Regulasi Tak Cukup Memadai Dorong Perempuan Jadi Penyelenggara Pemilu

Undang-undang No. 15 tahun 2011 dinilai tak cukup untuk memastikan ada perempuan di penyelenggara pemilu. Frasa “memperhatikan keterwakilan perempuan sekurang-kurangnya 30 persen” mestinya diikuti oleh peraturan pelaksana di bawah undang-undang, terutama peraturan mengenai seleksi calon anggota penyelenggara pemilu.

“Peraturan tak mengakomodasi tantangan yang dihadapi perempuan karena anggapan bahwa perempuan dan laki-laki telah diberikan akses dan peluang yang sama untuk masuk mendaftar sebagai penyelenggara pemilu. Anggapan inilah yang menurut Puskapol UI perlu dikoreksi karena tidak sesuai dengan situasi sebenarnya di lapangan,” kata Anna Margret, Wakil Direktur Pusat Kajian Politik (Puskapol) FISIP UI, saat diskusi media “Meningkatkan Keterwakilan Perempuan dalam Lembaga Penyelenggara Pemilu” di Cikini, Jakarta (15/10).

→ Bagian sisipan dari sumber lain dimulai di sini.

(** The engine's count of errors is the number of entries it has refused. *)
Record tallied c : Prop := {
  ta_sound : sound (entries_in (c_toml c));
  ta_late : c_late c = refuses (entries_in (c_toml c));
  ta_idle : c_reloading c = false }.
Lemma refuses_none f : refuses f = 0%nat ↔ Forall (λ x, refused x = false) f.
Proof.
  unfold refuses. induction f as [|x f IH]; [by split|]. rewrite Forall_cons. cbn. destruct (refused x); cbn; [by split; [|intros []]|].
  rewrite IH. naive_solver.
Qed.
Lemma judged_tally (v v' : view (H := H)) : judged v v' → v_n v = refuses (v_file v) → v_n v' = refuses (v_file v').
Proof.
  intros J En. destruct (jd_log _ _ J) as (l & _ & El & _ & Hp).
  rewrite (refuses_newly 0 _ _ (jd_marks _ _ J)), El, En, <-(Permutation_length Hp), length_map. done.
Qed.
Lemma tallied_ok c c' : conf_ok true c c' → tallied c → tallied c'.
Proof.
  intros Hc [Hs Hl Hi]. destruct (Hc ltac:(done) Hs) as [J Hs']. split; [exact Hs'| |].
  - exact (judged_tally _ _ J Hl).
  - rewrite <-Hi. exact (jd_lock _ _ J).
Qed.
Lemma tallied_same c c' : c_toml c' = c_toml c → c_late c' = c_late c → c_reloading c' = c_reloading c → tallied c → tallied c'.
Proof. intros Et El Ek [Hs Hl Hi]. split; rewrite ?Et, ?El, ?Ek; done. Qed.
Lemma reload_tallied tid file c : tallied c → tallied (gptps_settings_reload tid file c).2.
Proof.
  intros Hc. unfold gptps_settings_reload. destruct (_ || _); [done|].
  destruct (parse_buf <$> file) as [[t|er]|] eqn:Hp; cbn [snd].
  2-3: by eapply tallied_ok; [apply pending_ok|]; destruct Hc.
  destruct file as [f|]; [|done]. cbn in Hp. injection Hp as Hp. pose proof (parse_unmarked _ _ Hp) as Hu.
  set (s0 := Pass (c <| c_reloading := true |> <| c_late := 0%nat |> <| c_new := Some t |>) 0 false).
  assert (P : pass_ok false s0 (cfg_apply tid false (cfg_refuse_long_keys false s0))).
  { etransitivity; [apply longs_ok|]. apply apply_ok. intros _.
    split; (apply long_free; [unfold CFG_KEY_MAX; cbn; lia|by apply unmarked_free]). }
  revert P. generalize (cfg_apply tid false (cfg_refuse_long_keys false s0)). intros s P.
  destruct (P ltac:(done) (unmarked_sound _ Hu)) as [J Hs]. eapply tallied_ok; [apply pending_ok|]. split; cbn.
  - exact Hs.
  - rewrite Nat.add_comm. refine (judged_tally _ _ J _). cbn. symmetry. apply refuses_none.
    eapply Forall_impl; [exact Hu|]. by intros ? [].
  - done.
Qed.

(** The entries nothing has claimed, in the file's order, and the report of them. *)
Definition idle c (i : nat) : option cfg_item :=
  x ← entries_in (c_toml c) !! i; if claimed x then None else Some (cfg_item_at i x).
Definition unclaimed c : list cfg_item := omap (idle c) (seq 0 (length (entries_in (c_toml c)))).
Definition reported lvl hints c (it : cfg_item) : said := Said lvl it (Report (report_of c hints it)).
Lemma report_idle lvl hints c n i : report_at lvl hints (c, n) i =
  match idle c i with Some it => (cfg_say lvl it (Report (report_of c hints it)) c, S n) | None => (c, n) end.
Proof. unfold report_at, idle. destruct (_ !! i) as [x|]; [|done]. cbn. by destruct (claimed x). Qed.
Lemma report_loop lvl hints c l n :
  foldl (report_at lvl hints) (c, n) l =
  (c <| c_log ::= λ r, r ++ map (reported lvl hints c) (omap (idle c) l) |>, (n + length (omap (idle c) l))%nat).
Proof.
  revert c n. induction l as [|i l IH]; intros c n; cbn [foldl].
  - cbn. rewrite Nat.add_0_r. f_equal. destruct c. unfold update. cbn. by rewrite app_nil_r.
  - rewrite report_idle. cbn [omap list_omap]. destruct (idle c i) as [it|]; [|apply IH]. rewrite IH.
    change (idle (cfg_say lvl it (Report (report_of c hints it)) c)) with (idle c).
    change (reported lvl hints (cfg_say lvl it (Report (report_of c hints it)) c)) with (reported lvl hints c).
    cbn [length map]. f_equal; [|lia]. destruct c. unfold update. cbn. by rewrite <-app_assoc.
Qed.
Lemma check_report c : gptps_config_check c =
  (if bool_decide (unclaimed c = [] ∧ c_late c = 0%nat) then GPTPS_OK else GPTPS_E_CONFIG,
   c <| c_reported := true |> <| c_log ::= λ r, r ++ map (reported LOG_ERROR true c) (unclaimed c) |>).
Proof.
  unfold gptps_config_check, cfg_report. rewrite report_loop. change (idle (c <| c_reported := true |>)) with (idle c).
  change (omap (idle c) _) with (unclaimed c). change (reported LOG_ERROR true (c <| c_reported := true |>)) with (reported LOG_ERROR true c).
  cbn [fst snd]. f_equal. destruct (unclaimed c); cbn; [|done].
  destruct (c_late c); [by rewrite bool_decide_eq_true_2|]. rewrite bool_decide_eq_false_2; [done|]. by intros [].
Qed.
Lemma unclaimed_nil c : unclaimed c = [] ↔ Forall (λ x, claimed x = true) (entries_in (c_toml c)).
Proof.
  rewrite Forall_lookup. split.
  - intros E i x Hx. destruct (claimed x) eqn:Hc; [done|]. exfalso.
    assert (Hin : cfg_item_at i x ∈ unclaimed c); [|rewrite E in Hin; by apply elem_of_nil in Hin].
    apply list_elem_of_omap. exists i. unfold idle. rewrite Hx. cbn. rewrite Hc. split; [|done].
    apply elem_of_seq. apply lookup_lt_Some in Hx. lia.
  - intros Hall. destruct (unclaimed c) as [|y l] eqn:E; [done|]. exfalso.
    assert (Hin : y ∈ unclaimed c) by (rewrite E; constructor). apply list_elem_of_omap in Hin as (i & _ & Hi).
    unfold idle in Hi. destruct (_ !! i) as [x|] eqn:Hx; [|done]. cbn in Hi. by rewrite (Hall i x Hx) in Hi.
Qed.
Lemma step_tallied c c' : conf_step c c' → tallied c → tallied c'.
Proof.
  intros [c1 c2 Hs|tid file c1|r name c1|c1|c1|c1|n c1].
  - by apply tallied_ok, call_conf_ok.
  - apply reload_tallied.
  - by apply tallied_same.
  - unfold ask_report. destruct (c_toml c1) eqn:E; [|done]. destruct (_ && _); [|done]. by apply tallied_same.
  - unfold make_report, cfg_report_first_submit, cfg_report. destruct (c_due c1); [|done]. rewrite report_loop. by apply tallied_same.
  - rewrite check_report. by apply tallied_same.
  - by apply tallied_same.
Qed.

(** C7: The check a host makes before it starts is exact.  After a file was opened with and
    any calls since - tasks, resources and settings registered and defined, values set,
    files reloaded, types removed - [gptps_config_check] answers that all is well exactly
    when every key of the file now loaded has been used and its value accepted: a value that
    waited and was refused as its setting came counts, and the refusals of a file a reload
    replaced do not.  It logs one report for each key nothing has used, in the order of the
    file, and none else. *)
Theorem config_check_is_exact tid detect made alloc host file cf c0 log c :
  gptps_open_ex tid detect made alloc host load (Some file) cf = (GPTPS_OK, Some c0, log) → rtc conf_step c0 c →
  let '(st, c') := gptps_config_check c in
  (st = GPTPS_OK ↔ Forall (λ x, claimed x = true ∧ refused x = false) (entries_in (c_toml c))) ∧
  c_log c' = c_log c ++ map (reported LOG_ERROR true c) (unclaimed c).
Proof.
  intros Ho Hst. destruct (open_read _ _ _ _ _ _ _ _ _ Ho) as (_ & El & Ei & t & _ & _ & Hx).
  assert (T : tallied c0).
  { assert (Hr : Forall (λ x, refused x = false) (entries_in (c_toml c0))) by (apply Forall_lookup; intros i x Hi; by apply (Hx i)).
    split; [|by rewrite El; symmetry; apply refuses_none|done]. eapply Forall_impl; [exact Hr|]. congruence. }
  assert (T' : tallied c) by (clear -T Hst; induction Hst; [done|eauto using step_tallied]).
  rewrite check_report. split; [|done]. destruct T' as [_ Hl _].
  rewrite Forall_and, <-unclaimed_nil, <-refuses_none, <-Hl. case_bool_decide; naive_solver.
Qed.
End load.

Sebagai contoh, ada pengalaman perempuan yang sulit memenuhi prasyarat dokumen terkait afiliasinya dengan partai politik lebih dari lima tahun. Pengurus partai terkesan enggan mengeluarkan surat pernyataan bebas keanggotaan partai politik.

Sementara itu, Dian Kartika Sari, Sekretaris Jenderal Koalisi Perempuan Indonesia (KPI), menuntut adanya peraturan yang mengatur komposisi calon yang dihasilkan tim seleksi untuk diajukan ke DPR.

“Kalau Timsel menyediakan perempuan yang lolos cukup, DPR tak akan sulit memilih. Dulu (seleksi KPU 2012), dari 14 cuma 1 perempuan. Komposisi yang dihasilkan Timsel juga harusnya diatur,” kata Dian di Jakarta (15/11).